Inzwischen ist Anna Müller genesen und befindet sich auf einer kleineren "beschützenden Station" für Demenzkranke im Pflegeheim. Man merkt Müller die Erleichterung an, als sie darüber spricht: "Dort ist die Stimmung familiär und der Umgang mit Angehörigen gut. Ich weiß auch mehr darüber, wie es ihr geht."
Transparenz für Angehörige von Pflegebedürftigen ist Müller sehr wichtig: "Bei anderen Heimen ist es oft so: Wenn man anruft, heißt es ‚Deiner Mutter geht es toll‘, und ein paar Stunden später kommt sie ins Krankenhaus. Und du weißt nicht, was los ist." Als Lösung sieht sie die Einsicht in die digitale Bewohnerakte für die Angehörigen. "Da könnten sie sich live über das Befinden informieren."
Die Coronakrise und Bedarfe für die Zukunft
Die negativen Auswirkungen der Coronakrise auf Pflegebedürftige lassen Müller passionierter denn je werden, wenn es um die Projekte ihres Vereins und eine bessere Zukunft für die Pflege geht. Man müsse schon die Architektur von Pflegeheimen anders denken, damit in Krisen wie der aktuellen, Bewohner unter Anderem nicht mehr von der Außenwelt abgeschnitten werden. Außerdem brauche es kleinere Gruppen.
Einen weiteren Schritt nach vorne sieht sie im Einsatz von Künstlicher Intelligenz: "Wenn etwas mit einem Patienten nicht in Ordnung ist, könnte eine KI verschiedene Parameter wie Alter, Wohnort, Vorerkrankungen, etc. und den derzeitigen Gesundheitszustand vergleichen und entsprechend 'reagieren'. Dann hängt das, was mit einem Patienten passiert, nicht nur davon ab, dass jemand 'ein Gefühl' hat."
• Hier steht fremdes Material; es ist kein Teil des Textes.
(** [strings.HasPrefix] and [strings.Contains] by what they decide. *)
Lemma prefix_app (a s : string) :
  String.prefix a s = true ↔ ∃ post, s = a ++ post.
Proof.
  revert s. induction a as [|c a IH]; intros s.
  - split; [intros _; exists s; reflexivity|]. intros _. by destruct s.
  - destruct s as [|d s]; simpl.
    + split; [discriminate|]. intros [post Hp]. discriminate.
    + destruct (ascii_dec c d) as [->|Hne].
      * rewrite IH. split; intros [post Hp]; exists post.
        -- change (String d s = String d (a ++ post)). by rewrite Hp.
        -- change (String d s = String d (a ++ post)) in Hp. congruence.
      * split; [discriminate|]. intros [post Hp].
        change (String d s = String c (a ++ post)) in Hp. congruence.
Qed.

Lemma Contains_eq (s substr : string) :
  Contains s substr
  = if String.prefix substr s then true
    else match s with
         | EmptyString => false
         | String _ s' => Contains s' substr
         end.
Proof. by destruct s. Qed.

Lemma Contains_substring (s substr : string) :
  Contains s substr = true ↔ ∃ pre post, s = pre ++ substr ++ post.
Proof.
  split.
  - induction s as [|c s IH]; rewrite Contains_eq;
      destruct (String.prefix substr _) eqn:E;
      try (intros _; apply prefix_app in E as [post Hp]; by exists "", post).
    + discriminate.
    + intros Hc. destruct (IH Hc) as (pre & post & ->).
      by exists (String c pre), post.
  - intros (pre & post & ->). induction pre as [|c pre IH].
    + change ("" ++ substr ++ post) with (substr ++ post).
      rewrite Contains_eq.
      replace (String.prefix substr (substr ++ post)) with true; [done|].
      symmetry. apply prefix_app. by exists post.
    + change (String c pre ++ substr ++ post)
        with (String c (pre ++ substr ++ post)).
      rewrite Contains_eq, IH. by destruct (String.prefix _ _).
Qed.

(** C2.  A file entry found in the archive is sent gzip-encoded (the
    response carries [Content-Encoding: gzip] and its body starts with the
    gzip magic) exactly when the entry is stored deflated and the string
    [gzip], in these letters, occurs somewhere in the value of the request's
    [Accept-Encoding] header (the first value, the empty string when there is
    none); otherwise the decompressed bytes are copied to the body and no
    [Content-Encoding] is set. *)
Theorem SendFile_mode (z : zipFS) (rd : Reader) (nm : string)
    (entry : ZipEntry) (w : ResponseWriter) (r : Request) (f : zip_File) :
  let passthrough :=
    Method f = Deflate
    ∧ ∃ pre post,
        Header_Get (req_Header r) "Accept-Encoding" = pre ++ "gzip" ++ post in
  FindRaw rd nm = Ret (Ok entry) →
  Entry entry = Some f →
  is_ReadDirFile (File entry) = false →
  header w !! "Content-Encoding" = None →
  ∃ w' z',
    SendFile z entry w r = Ret (w', z')
    ∧ (header w' !! "Content-Encoding" = Some "gzip" ↔ passthrough)
    ∧ (passthrough →
       ∃ rest, body w' = (body w ++ [Byte.x1f; Byte.x8b; Byte.x08; Byte.x00]
                          ++ rest)%list)
    ∧ (¬ passthrough →
       header w' !! "Content-Encoding" = None
       ∧ ∃ content, File_Open f = Ok content
                    ∧ body w' = (body w ++ content)%list).
Proof.
  intros passthrough HF HE Hdir HCE.
  assert (Hp : passthrough ↔ Method f = Deflate ∧ accepts_gzip r = true).
  { unfold passthrough, accepts_gzip. by rewrite Contains_substring. }
  destruct (SendFile_mode_accepts z rd nm entry w r f HF HE Hdir HCE)
    as (w' & z' & HS & Hiff & Hgz & Hplain).
  exists w', z'. split; [exact HS|]. split; [|split].
  - by rewrite Hp.
  - intros Hpt. apply Hgz, Hp, Hpt.
  - intros Hn. apply Hplain. intros Hpt. apply Hn, Hp, Hpt.
Qed.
Man merkt, dass sich Eva Maria Müller viel mit Ideen zur Verbesserung der Pflege auseinandergesetzt hat. Sie wirkt routiniert und sicher, wenn sie ihre Argumente für ihre Vision vorbringt. Aber was sind eigentlich die Hürden dafür? "Fehlende staatliche Unterstützung," kommt es wie aus der Pistole geschossen.
Mit ihrem Verein hat sie schon vor vier Jahren eine Online-Sprechstunde für ein Altenheim eingerichtet, damit sowohl Pflegekräfte als auch Bewohner unkomplizierter mit Ärzten sprechen können. Es besteht hier sogar die Möglichkeit zum Einrichten einer Schnittstelle zwischen Pflegeakten, Ärzten und Angehörigen. "Aber die Schnittstelle hätte damals 30.000 Euro gekostet. Hätten das etwa die Bewohner zahlen sollen?"
Es brauche aber nicht nur Geld, die Pandemie habe die Zustände im Pflegebereich wieder verschlechtert. Und die waren, Müllers Meinung nach, schon vorher nicht progressiv. Es brauche eine echte Reform, die sowohl die Digitalisierung als auch die Generation Y in den Blick nimmt. Ihre Augen blitzen: "Wir müssen raus aus dem 19. Jahrhundert und rein ins 21."